MM-GEF: Multi-modal representation meet collaborative filtering
Hao Wu, Alejandro Ariza-Casabona, Bartłomiej Twardowski, Tri Kurniawan Wijaya
TL;DR
MM-GEF addresses the challenge of integrating rich multi-modal item content with collaborative signals in recommender systems by constructing an early-fused item graph that encodes cross-modal relations and high-order user-item interactions. It fuses CLIP-derived visual and textual features in an early stage, builds modality- and collaboration-based item graphs, and propagates information via a graph interaction network before aligning with a CF backbone. Across four public datasets, MM-GEF consistently outperforms state-of-the-art multi-modal methods, with notable gains in NDCG and robustness in cold-start settings, demonstrating the value of joint, graph-based fusion. The work highlights practical implications for deploying richer item representations in real-world recommender systems, enabling better accuracy and resilience with limited interaction data.
Abstract
In modern e-commerce, item content features in various modalities offer accurate yet comprehensive information to recommender systems. The majority of previous work either focuses on learning effective item representation during modelling user-item interactions, or exploring item-item relationships by analysing multi-modal features. Those methods, however, fail to incorporate the collaborative item-user-item relationships into the multi-modal feature-based item structure. In this work, we propose a graph-based item structure enhancement method MM-GEF: Multi-Modal recommendation with Graph Early-Fusion, which effectively combines the latent item structure underlying multi-modal contents with the collaborative signals.
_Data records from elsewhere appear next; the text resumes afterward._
Lemma ComplexAbs_backward_values (z g : tensor) :
  wf g -> tshape z = tshape g ++ [2] ->
  ComplexAbs_backward z g = OK (tabulate (tshape z) (ComplexAbs_grad z g)).
Proof.
  intros Hwf Hz.
  unfold ComplexAbs_backward. fold (r2c g). rewrite (r2c_eq g Hwf). cbn [bind].
  rewrite (angle_eq z (tshape g) 2 Hz) by lia. cbn [bind].
  rewrite !tmap_tabulate.
  change (torch_stack ?a ?b (rank g)) with (stack_last a b).
  rewrite (stack_last_eq _ _ (tshape g)) by reflexivity. cbn [bind].
  rewrite (multiply_same_eq _ _ (tshape g) 2 2) by (reflexivity || lia).
  cbn [bind]. rewrite tmap_tabulate. rewrite Hz. f_equal.
  apply tabulate_ext. intros idx Hin.
  unfold mul_values, ComplexAbs_grad, cmul. cbn [fst snd].
  apply in_range_app_inv in Hin. destruct Hin as (pre & c & -> & Hpre & Hc).
  rewrite last_last, removelast_last.
  assert (H0 : in_range (tshape g ++ [2]) (pre ++ [0])) by (apply in_range_app; auto).
  assert (H1 : in_range (tshape g ++ [2]) (pre ++ [1])) by (apply in_range_app; auto).
  rewrite !(tget_tabulate _ _ _ H0), !(tget_tabulate _ _ _ H1).
  rewrite !last_last, !removelast_last. cbn [Nat.eqb].
  rewrite !(tget_tabulate _ _ _ Hpre).
  destruct (c =? 0); reflexivity.
Qed.

(** C4: for every complex tensor [z] and output gradient [g] (of the shape of
    [abs z]), the backward rule of the differentiable absolute value returns,
    at every position, [0.5 * (cos(angle z), sin(angle z))] complex-multiplied
    with [(g, 0)]: the embedding [r2c g] of [g] in the complex tensors. *)
Theorem ComplexAbs_backward_rule (z g : tensor) :
  wf g -> tshape z = tshape g ++ [2] ->
  ComplexAbs_backward z g = OK (tabulate (tshape z) (ComplexAbs_grad z g)) /\
  ComplexAbs_backward z g
  = (gc <- r2c g ;;
     phase <- angle z ;;
     unit <- torch_stack (tmap cos phase) (tmap sin phase) (rank g) ;;
     prod <- multiply_complex unit gc ;;
     OK (tmap (Rmult 0.5) prod)).
Proof.
  intros Hwf Hz. split; [now apply ComplexAbs_backward_values | reflexivity].
Qed.

Lemma ComplexAbs_backward_rule_witness :
  ComplexAbs_backward one_c one_r
    = OK (tabulate (tshape one_c) (ComplexAbs_grad one_c one_r)) /\
  ComplexAbs_backward one_c one_r
  = (gc <- r2c one_r ;;
     phase <- angle one_c ;;
     unit <- torch_stack (tmap cos phase) (tmap sin phase) (rank one_r) ;;
     prod <- multiply_complex unit gc ;;
     OK (tmap (Rmult 0.5) prod)).
Proof. apply ComplexAbs_backward_rule; reflexivity. Defined.

Lemma atan2_0_1 : atan2 0 1 = 0%R.
Proof.
  unfold atan2. rewrite Rlt_dec_true by lra.
  replace (0 / 1)%R with 0%R by lra. apply atan_0.
Qed.

(** At [z = 1 + 0j] with [g = 1] the rule gives [0.5 + 0j], half of the
    value [z / |z| * g = 1 + 0j]. *)
Example ComplexAbs_backward_half :
  ComplexAbs_backward one_c one_r = OK (mkTensor [1; 2] [0.5; 0]%R).
Proof.
  rewrite (ComplexAbs_backward_values one_c one_r eq_refl eq_refl).
  unfold tabulate, ComplexAbs_grad, cmul, tget. cbn.
  rewrite atan2_0_1, cos_0, sin_0. do 3 f_equal; [lra | f_equal; lra].
Qed.

(** ** The broadcast reduction of the binary backward rules *)

Lemma bind_assoc (A B C : Type) (r : result A) (f : A -> result B)
  (k : B -> result C) :
  (y <- (x <- r ;; f x) ;; k y) = (x <- r ;; y <- f x ;; k y).
Proof. now destruct r. Qed.

(** Summing over axis 0, position by position. *)
Lemma sum_axis0_eq (q : tensor) (n : nat) (s : list nat) :
  tshape q = n :: s ->
  sum_axis 0 q = OK (tabulate s (fun idx => rsum n (fun i => tget q (i :: idx)))).
Proof. intros H. unfold sum_axis, rank. rewrite H. reflexivity. Qed.


Lemma ComplexMul_backward_eq (input1 input2 g : tensor) :
  ComplexMul_backward (input1, input2) g =
  (grad_input1 <- ComplexMul_product input2 g ;;
   grad_input2 <- ComplexMul_product input1 g ;;
   if rank input2 <? rank input1 then
     grad_input2 <- sum_axis 0 grad_input2 ;; OK (grad_input1, grad_input2)
   else if rank input1 <? rank input2 then
     grad_input1 <- sum_axis 0 grad_input1 ;; OK (grad_input1, grad_input2)
   else OK (grad_input1, grad_input2)).
Proof.
  unfold ComplexMul_backward, ComplexMul_product.
  rewrite bind_assoc. destruct (conj input2); [|reflexivity]. cbn [bind].
  destruct (multiply_complex a g); [|reflexivity]. cbn [bind].
  now rewrite bind_assoc.
Qed.




(** The rule at work: [input1] of shape (2, 1, 2) holds [1 + 2j] and [3 + 4j],
    [input2] of shape (1, 2) holds [5 + 6j], and [grad_output] is all ones.
    The gradient of [input2] is [conj(1 + 2j) + conj(3 + 4j) = 4 - 6j], of the
    shape of [input2]. *)
Example ComplexMul_backward_reduces :
  exists g1 g2,
    ComplexMul_backward (pair_c, z_5_6j) ones_pair_c = OK (g1, g2) /\
    tshape g1 = [2; 1; 2] /\ tshape g2 = [1; 2] /\
    tget g2 [0; 0] = 4%R /\ tget g2 [0; 1] = (-6)%R.
Proof.
  do 2 eexists. split; [reflexivity|].
  repeat split; unfold tget; cbn; lra.
Qed.

(** ** The defocus stack: layout of the offset axis *)

Ltac range_inv H :=
  repeat match type of H with
  | in_range (_ :: _) _ =>
      let i := fresh "i" in
      let idx := fresh "idx" in
      let Hi := fresh "Hi" in
      apply in_range_cons_inv in H; destruct H as (i & idx & -> & Hi & H)
  | in_range [] ?l => apply in_range_nil_inv in H; subst l
  end.

Ltac range_solve := repeat (constructor; try assumption; try lia).

Lemma defocus_stack_eq (F : tensor) (H W D : nat) :
  tshape F = [H; W; 2] ->
  (f <- unsqueeze 2 F ;; f <- repeat_tensor [1; 1; D; 1] f ;; permute [2; 0; 1; 3] f)
  = OK (tabulate [D; H; W; 2] (fun idx => tget F (tl idx))).
Proof.
  intros HF. unfold unsqueeze, rank. rewrite HF.
  cbn [length Nat.leb bind insert_nth].
  unfold repeat_tensor, rank.
  cbn [tshape tabulate length Nat.ltb Nat.leb Nat.sub repeat app combine map
       fst snd bind].
  unfold permute, rank.
  cbn [tshape tabulate length map is_permutation Nat.eqb andb forallb seq
       existsb orb nth].
  rewrite (Nat.mul_1_r D), !Nat.mul_1_l.
  f_equal. apply tabulate_ext. intros idx Hin. range_inv Hin.
  cbn [index_of Nat.eqb nth tl].
  rewrite tget_tabulate by range_solve.
  cbn [skipn combine map fst snd].
  rewrite tget_tabulate.
  - cbn [remove_nth]. rewrite !Nat.mod_small by lia. reflexivity.
  - rewrite Nat.mod_1_r, !Nat.mod_small by lia. range_solve.
Qed.

Lemma defocus_unstack_eq (T : tensor) (H W D : nat) :
  tshape T = [D; H; W; 2] ->
  permute [1; 2; 0; 3] T
  = OK (tabulate [H; W; D; 2] (fun idx =>
          tget T [nth 2 idx 0; nth 0 idx 0; nth 1 idx 0; nth 3 idx 0])).
Proof.
  intros HT. unfold permute, rank. rewrite HT. reflexivity.
Qed.

Lemma select_axis0_eq (t : tensor) (n : nat) (s : list nat) (i : nat) :
  tshape t = n :: s -> i < n ->
  select_axis 0 i t = OK (tabulate s (fun idx => tget t (i :: idx))).
Proof.
  intros Ht Hi. unfold select_axis, rank. rewrite Ht. cbn [length nth].
  destruct (Nat.ltb_spec i n); [reflexivity|lia].
Qed.

Lemma assign_first_eq (t v : tensor) (n : nat) (s : list nat) (i : nat) :
  tshape t = n :: s -> i < n -> tshape v = s ->
  assign_first i v t
  = OK (tabulate (n :: s) (fun idx =>
          if hd 0 idx =? i then tget v (tl idx) else tget t idx)).
Proof.
  intros Ht Hi Hv. unfold assign_first. rewrite Ht.
  destruct (Nat.ltb_spec i n); [|lia].
  rewrite (setitem_view_same v s Hv). cbn [bind]. f_equal.
  apply tabulate_ext. intros idx Hin. range_inv Hin. cbn [hd tl].
  rewrite Hv. now rewrite (bindex_in_range _ _ Hin).
Qed.

(** ** The defocus stack: the kernel of one offset *)

Lemma Defocus_forward_kernel_shape (kernel : tensor) (s : list nat) (d : R) :
  tshape kernel = s ++ [2] ->
  exists kt, Defocus_forward_kernel kernel d = OK kt /\ tshape kt = s ++ [2].
Proof.
  intros Hk. unfold Defocus_forward_kernel.
  rewrite (exp_eq _ s 2) by (exact Hk || lia). cbn [bind].
  destruct (Rlt_dec 0 d).
  - eexists. split; reflexivity.
  - rewrite (conj_eq _ s 2) by (reflexivity || lia). eexists. split; reflexivity.
Qed.

Lemma Defocus_forward_kernel_zero (kernel : tensor) (s : list nat) :
  wf kernel -> tshape kernel = s ++ [2] ->
  Defocus_forward_kernel kernel 0 = OK (tabulate (s ++ [2]) unit_kernel_values).
Proof.
  intros Hwf Hk. unfold Defocus_forward_kernel.
  rewrite (exp_eq _ s 2) by (exact Hk || lia). cbn [bind].
  rewrite Rlt_dec_false by lra.
  rewrite (conj_eq _ s 2) by (reflexivity || lia). f_equal.
  apply tabulate_ext. intros idx Hin. unfold conj_values, unit_kernel_values.
  rewrite (tget_tabulate _ _ _ Hin). unfold exp_values.
  apply in_range_app_inv in Hin. destruct Hin as (pre & c & -> & Hpre & Hc).
  rewrite last_last, removelast_last.
  assert (H0 : in_range (tshape kernel) (pre ++ [0])) by (rewrite Hk; apply in_range_app; auto; lia).
  assert (H1 : in_range (tshape kernel) (pre ++ [1])) by (rewrite Hk; apply in_range_app; auto; lia).
  rewrite !(tget_tmap _ _ _ Hwf H0), !(tget_tmap _ _ _ Hwf H1).
  rewrite Rabs_R0, !Rmult_0_l, exp_0, cos_0, sin_0.
  destruct (Nat.eqb_spec c 1) as [->|Hc1]; cbn [Nat.eqb].
  - lra.
  - destruct (Nat.eqb_spec c 0); [lra|lia].
Qed.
Instead of processing the content feature in different modalities separately, we show that the early-fusion of multi-modal features provides significant improvement. MM-GEF learns refined item representations by injecting structural information obtained from both multi-modal and collaborative signals. Through extensive experiments on four publicly available datasets, we demonstrate systematical improvements of our method over state-of-the-art multi-modal recommendation methods.